1. The high-stability organic light-emitting diode comprises a first electrode layer (1), an organic functional layer (2) and a second electrode layer (3) from bottom to top in sequence, wherein the organic functional layer (2) and the second electrode layer (3) form an organic film layer, and the high-stability organic light-emitting diode is characterized in that pixel limiting layers (4) distributed in an array are arranged between the first electrode layer (1) and the organic functional layer (2), and the pixel limiting layers (4) are higher than the upper plane of the organic film layer between two adjacent pixel limiting layers (4); an overlap region (10) and a break region (20) are formed on the outer side surface of the pixel defining layer (4), an overlap is formed between an organic functional layer located above the pixel defining layer and an organic functional layer located between the two pixel defining layers at the overlap region (10), and an overlap is formed between a second electrode layer located above the pixel defining layer and a second electrode layer located between the two pixel defining layers at the overlap region (10); an organic film layer located above the pixel defining layers at the break-off region (20) is broken off from an organic film layer located between the two pixel defining layers;

the outer side surface of the pixel limiting layer (4) corresponding to the position of the breaking area (20) gradually contracts inwards in the direction approaching the first electrode layer, and a ventilation gap is formed between the outer side surface of the pixel limiting layer (4) and the organic film layer outside the pixel limiting layer.

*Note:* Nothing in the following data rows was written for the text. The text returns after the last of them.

(** A write of part of a record leaves the log, or the log with the record. *)
Lemma partial_write_left r k :
  record_ok r.1 r.2 -> record_sequence r.1 = 1 + Z.of_nat (length (all_records (sgs ++ [lg]))) ->
  blen (segment_bytes lg) + blen (frame r) <= kSegmentSizeLimit ->
  let d' := write_disk (active_file i) (blen (segment_bytes lg)) (take k (frame r)) d in
  left_log d' id (all_records (sgs ++ [lg])) \/ left_log d' id (all_records (sgs ++ [lg]) ++ [r]).
Proof.
  intros Hr Hseq Hsz d'. pose proof (write_files d i sgs lg (take k (frame r)) Hok) as Hfiles.
  fold d' in Hfiles. destruct Hroom as [Hn Hb].
  assert (Hdir : wal_directory d' 1 (sgs ++ [lg]))
    by (eapply wal_directory_names; [|exact (wo_directory _ _ _ _ Hok)]; done).
  pose proof (wo_history _ _ _ _ Hok) as Hh. fold id in Hh.
  destruct (decide (length (frame r) <= k)%nat) as [Hk|Hk].
  - right. rewrite take_ge in Hfiles by lia. rewrite <- all_records_add.
    exists sgs, (add_record lg r), []. split; [|done].
    assert (Hc : contents (sgs ++ [add_record lg r]) [] = contents (sgs ++ [lg]) (frame r)).
    { rewrite !contents_snoc, segment_bytes_add. by rewrite app_nil_r. }
    apply make_log; try done.
    + eapply wal_directory_length; [|exact Hdir]. by rewrite !length_app.
    + eapply history_replace_last; [exact Hh|]. intros m q Hs _ Hq. apply add_record_ok; try done.
      rewrite Hseq, all_records_app, length_app. cbn [all_records concat fmap list_fmap]. rewrite app_nil_r. lia.
    + by rewrite Hc.
    + by left.
    + rewrite app_nil_r, segment_bytes_add, length_app. lia.
    + rewrite all_records_add, length_app. cbn. lia.
    + rewrite Hc, total_bytes_snoc. pose proof (frame_length_bounds 0). unfold kSegmentSizeLimit in *. lia.
  - left. exists sgs, lg, (take k (frame r)). split; [|done]. apply make_log; try done.
    + destruct k as [|k]; [by left|right]. exists r, (S k). split_and!; try done; lia.
    + rewrite length_app, length_take. lia.
    + lia.
    + rewrite total_bytes_snoc, length_take. unfold kSegmentSizeLimit in *. lia.
Qed.

Definition keeps_segments (d' : Disk) : Prop :=
  (forall g c, d_data d !! g = Some c -> d_data d' !! g = Some c) /\
  forall j e, d_names d !! segment_name j = Some e -> d_names d' !! segment_name j = Some e.
Lemma cut_records sgs lg j :
  (j <= length (sg_records lg))%nat ->
  all_records (sgs ++ [cut_segment lg j]) = take (length (all_records sgs) + j) (all_records (sgs ++ [lg])) /\
  (length (all_records sgs) + j <= length (all_records (sgs ++ [lg])))%nat.
Proof.
  intros Hj. rewrite !all_records_app, length_app. cbn [all_records concat fmap list_fmap cut_segment sg_records].
  rewrite !app_nil_r. split; [by rewrite take_app_add|lia].
Qed.

Lemma replay_payloads id : forall sgs n,
  replay_payload <$> replay_history id n sgs = (all_records sgs).*2.
Proof.
  assert (Hseg : forall rs n off, replay_payload <$> replay_records id n off rs = rs.*2).
  { induction rs as [|r rs IH]; intros n off; cbn [replay_records fmap list_fmap]; [done|]. f_equal. apply IH. }
  induction sgs as [|sg sgs IH]; intros n; cbn [replay_history]; [done|].
  by rewrite fmap_app, Hseg, IH, all_records_cons, fmap_app.
Qed.

(** * Claims *)

(** A session survives a crash: create a log, make any sequence of appends
    and synchronisations that all return, and crash.  The log that is left is
    scanned without an error, and its replay delivers, in order, the payloads of
    the first [n] appends for some [n] that covers every append made before any of
    the synchronisations: nothing durable is lost, nothing is invented, and
    nothing is reordered. *)
Theorem session_survives_crash {W : Type} {HIO : PosixIo W} {HL : PosixLaws W}
    (c : WalWriterConfig) (generate : result WalId) (path : list byte) (before after : list WriterCall)
    (w0 w1 w2 w : W) (i0 i2 : Impl) (outs : list WalAppendResult)
    (Hd : disk_ok (disk w0)) (Hgen : forall id, generate = Ok id -> wal_id_wf id)
    (Hcreate : create_new_with c generate w0 = (Ok i0, w1))
    (Hrun : session (before ++ CallSynchronize :: after) (w1, i0) = (Ok outs, (w2, i2)))
    (Hcount : 64 + session_bytes (payloads (before ++ after)) < max_u64)
    (Hcrash : crash (disk w2) (disk w)) (Hr : reliable w) :
  exists id n sgs tail, generate = Ok id /\
    (length (payloads before) <= n <= length (payloads (before ++ after)))%nat /\
    (exists w' found, scan_wal path (w, tt) = (Ok (history_report id sgs found tail), (w', tt))) /\
    exists w', scan_discovered_wal kReplay (Some recording_sink) None
        {| segments := discovered_from 1 sgs; temporary_file_names := [] |} (w, []) =
        (Ok (history_report id sgs [] tail), (w', replay_history id 1 sgs)) /\
      replay_payload <$> replay_history id 1 sgs = take n (payloads (before ++ after)).
Proof.
  destruct (create_new_ok c generate w0 w1 i0 Hd Hgen Hcreate) as (id & -> & Hok1 & _).
  apply session_app_inv in Hrun as (o1 & [wb ib] & o2 & Hb & Ha & _).
  cbn [session] in Ha. apply io_bind_Ok in Ha as (u & [ws is'] & Hs & Ha).
  destruct (session_ok _ _ _ _ _ _ _ _ Hok1 Hb) as (sgsb & lgb & Hokb & Hidb & Hpb & Hbb & _ & _ & Hwb).
  destruct (synchronize_ok _ _ _ _ _ _ _ Hokb Hs) as (_ & _ & -> & _ & _ & Hoks).
  destruct (session_ok _ _ _ _ _ _ _ _ Hoks Ha) as (sgs2 & lg2 & Hok2 & Hid2 & Hp2 & Hb2 & Hd2 & _ & _).
  rewrite Hpb, <- app_assoc in Hp2.
  assert (E0 : total_bytes (contents ([] ++ [empty_segment id 1 1]) []) = 64 /\
               all_records ([] ++ [empty_segment id 1 1]) = []).
  { split; [|done]. pose proof (segment_bytes_length _ _ _ _ (active_segment_ok _ _ _ _ Hok1)) as Hl.
    rewrite contents_snoc, app_nil_r. cbn [fmap list_fmap app total_bytes foldr]. rewrite Hl. done. }
  destruct E0 as [Hb0 Hr0]. rewrite Hr0 in Hp2. cbn [fmap list_fmap app] in Hp2.
  rewrite <- payloads_app in Hp2. rewrite payloads_app, session_bytes_app in Hcount.
  assert (Hnum : length (all_records (sgs2 ++ [lg2])) = length (payloads (before ++ after)))
    by (rewrite <- Hp2, length_fmap; done).
  pose proof (session_bytes_count (payloads before ++ payloads after)) as Hc.
  rewrite session_bytes_app, <- payloads_app, <- Hnum in Hc.
  destruct (crash_cut_log _ _ _ _ _ Hok2 Hcrash ltac:(lia) ltac:(lia)) as (j & tail & Hlog & Hj & Hdur).
  destruct (cut_records sgs2 lg2 j Hj) as [Hrec Hn]. set (n := (length (all_records sgs2) + j)%nat) in *.
  rewrite Hid2, Hidb in Hlog. exists id, n, (sgs2 ++ [cut_segment lg2 j]), tail. split; [done|]. split.
  { split; [|lia]. cbn [set_durable durable_record_sequence written_record_sequence] in Hd2.
    pose proof (wo_sequence _ _ _ _ Hok1) as Hw0. rewrite Hr0 in Hw0. cbn [length] in Hw0. lia. }
  split.
  { destruct (scan_wal_ok id (sgs2 ++ [cut_segment lg2 j]) tail path w tt Hr Hlog) as (w' & found & E & _). eauto. }
  destruct (scan_discovered_ok kReplay (Some recording_sink) id _ tail [] w [] _ Hr Hlog
    ltac:(right; eauto) (deliver_recording _ _)) as (w' & _ & _ & E).
  exists w'. split; [exact E|]. rewrite replay_payloads, Hrec, fmap_take, Hp2. done.
Qed.
Lemma cleanup_ok (w : W) temps ds :
  reliable w -> recoverable (disk w) id sgs lg [] f -> NoDup temps ->
  (forall t, t ∈ temps <-> is_Some (d_names (disk w) !! t) /\ is_temporary_segment_name t = true) ->
  exists w', cleanup_temporary_files {| segments := ds; temporary_file_names := temps |} w =
      (Ok (Z.of_nat (length temps)), w') /\
    reliable w' /\ recoverable (disk w') id sgs lg [] f /\ no_temporary w'.
Proof.
  intros Hr Hrc Hnd Ht. unfold cleanup_temporary_files. cbn [temporary_file_names].
  destruct (remove_temporaries_ok temps w 0 Hr Hnd) as (w1 & E1 & R1 & Hn & Hd & Hs).
  { intros t Hin. apply Ht in Hin as [[[ty g] Hg] _]. exists g.
    by destruct (wd_only _ _ _ (ld_directory _ _ _ _ (rc_log _ _ _ _ _ _ Hrc)) _ _ Hg) as [[= ->] _]. }
  rewrite (io_bind_step _ _ _ _ _ E1), Z.add_0_l.
  assert (Hsync : exists w2, (if negb (Z.of_nat (length temps) =? 0) then directory_sync else io_ret tt) w1 =
    (Ok tt, w2) /\ reliable w2 /\ d_names (disk w2) = d_names (disk w1) /\
    d_data (disk w2) = d_data (disk w1) /\ d_synced (disk w2) = d_synced (disk w1)).
  { destruct (negb _); [|by exists w1].
    destruct (implements_enabled _ _ _ _ _ _ w1 law_directory_sync R1 I) as ([] & w2 & E2 & D2 & R2).
    exists w2. rewrite D2. done. }
  destruct Hsync as (w2 & E2 & R2 & N2 & D2 & S2). rewrite (io_bind_step _ _ _ _ _ E2).
  assert (Hback : forall name e, d_names (disk w2) !! name = Some e ->
    d_names (disk w) !! name = Some e /\ name ∉ temps).
  { intros name e. rewrite N2, Hn. by destruct (decide (name ∈ temps)). }
  exists w2. split; [done|]. split; [done|]. split.
  - eapply (recoverable_step (disk w)); [exact Hrc| | | | |by left].
    + intros name Hname. rewrite N2, Hn. destruct (decide (name ∈ temps)) as [Hin|]; [|done].
      apply Ht in Hin as [_ Hin]. congruence.
    + intros name e He. by apply Hback in He as [? _].
    + intros g _. by rewrite D2, S2, Hd, Hs.
    + rewrite D2, Hd. apply (recoverable_data _ _ _ _ _ _ Hrc).
  - intros name e He. apply Hback in He as [He Hni].
    destruct (is_temporary_segment_name name) eqn:E; [|done]. exfalso. apply Hni, Ht. split; [by eexists|done].
Qed.
End steps.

2. The high-stability organic light-emitting diode according to claim 1, wherein an included angle of 90 ° to 120 ° is formed between the outer side surface of the pixel defining layer (4) corresponding to the position of the breaking region (20) and the first electrode layer (1).

3. The high-stability organic light emitting diode according to claim 1, wherein the outer side surface of the pixel defining layer (4) corresponding to the position of the overlap region (10) is gradually flared in a direction approaching the first electrode layer.

4. A high stability organic light emitting diode according to claim 3, wherein the outer side of the pixel defining layer (4) corresponding to the position of the overlap region (10) forms an angle of 0-60 ° with the first electrode layer (1).

5. The high-stability organic light emitting diode according to any one of claims 1 to 4, wherein the break-off region (20) having a right or obtuse angle inclination and the landing region (10) having an acute angle inclination are formed on the outer side of the pixel defining layer by a photolithography process.

6. The high-stability organic light emitting diode according to claim 1, wherein the height h of the pixel defining layer (4) is not less than 1 μm, and the pixel defining layer (4) is higher than the organic film layer between two adjacent pixel defining layers by 0.1 μm to 5 μm.

7. The high-stability organic light emitting diode according to claim 6, wherein the cross section of the pixel defining layer (4) is a polygonal structure, and the overlap region (10) is disposed at an edge position or a corner position of the pixel defining layer (4).

8. The high-stability organic light emitting diode according to claim 7, wherein a lap joint length of the lap joint region (10) formed at an edge position above the pixel defining layer (4) is 10% or more of a length of the break-off region (20).

9. The high-stability organic light emitting diode according to claim 1, wherein the pixel defining layer (4) is one of a phenolic resin, a siloxane polymer, an acryl resin, an epoxy resin, silicon oxide and silicon nitride.

10. The high-stability organic light emitting diode according to claim 1, wherein an auxiliary electrode layer (5) is further provided between the first electrode layer (1) and a corresponding region directly under the pixel defining layer (4).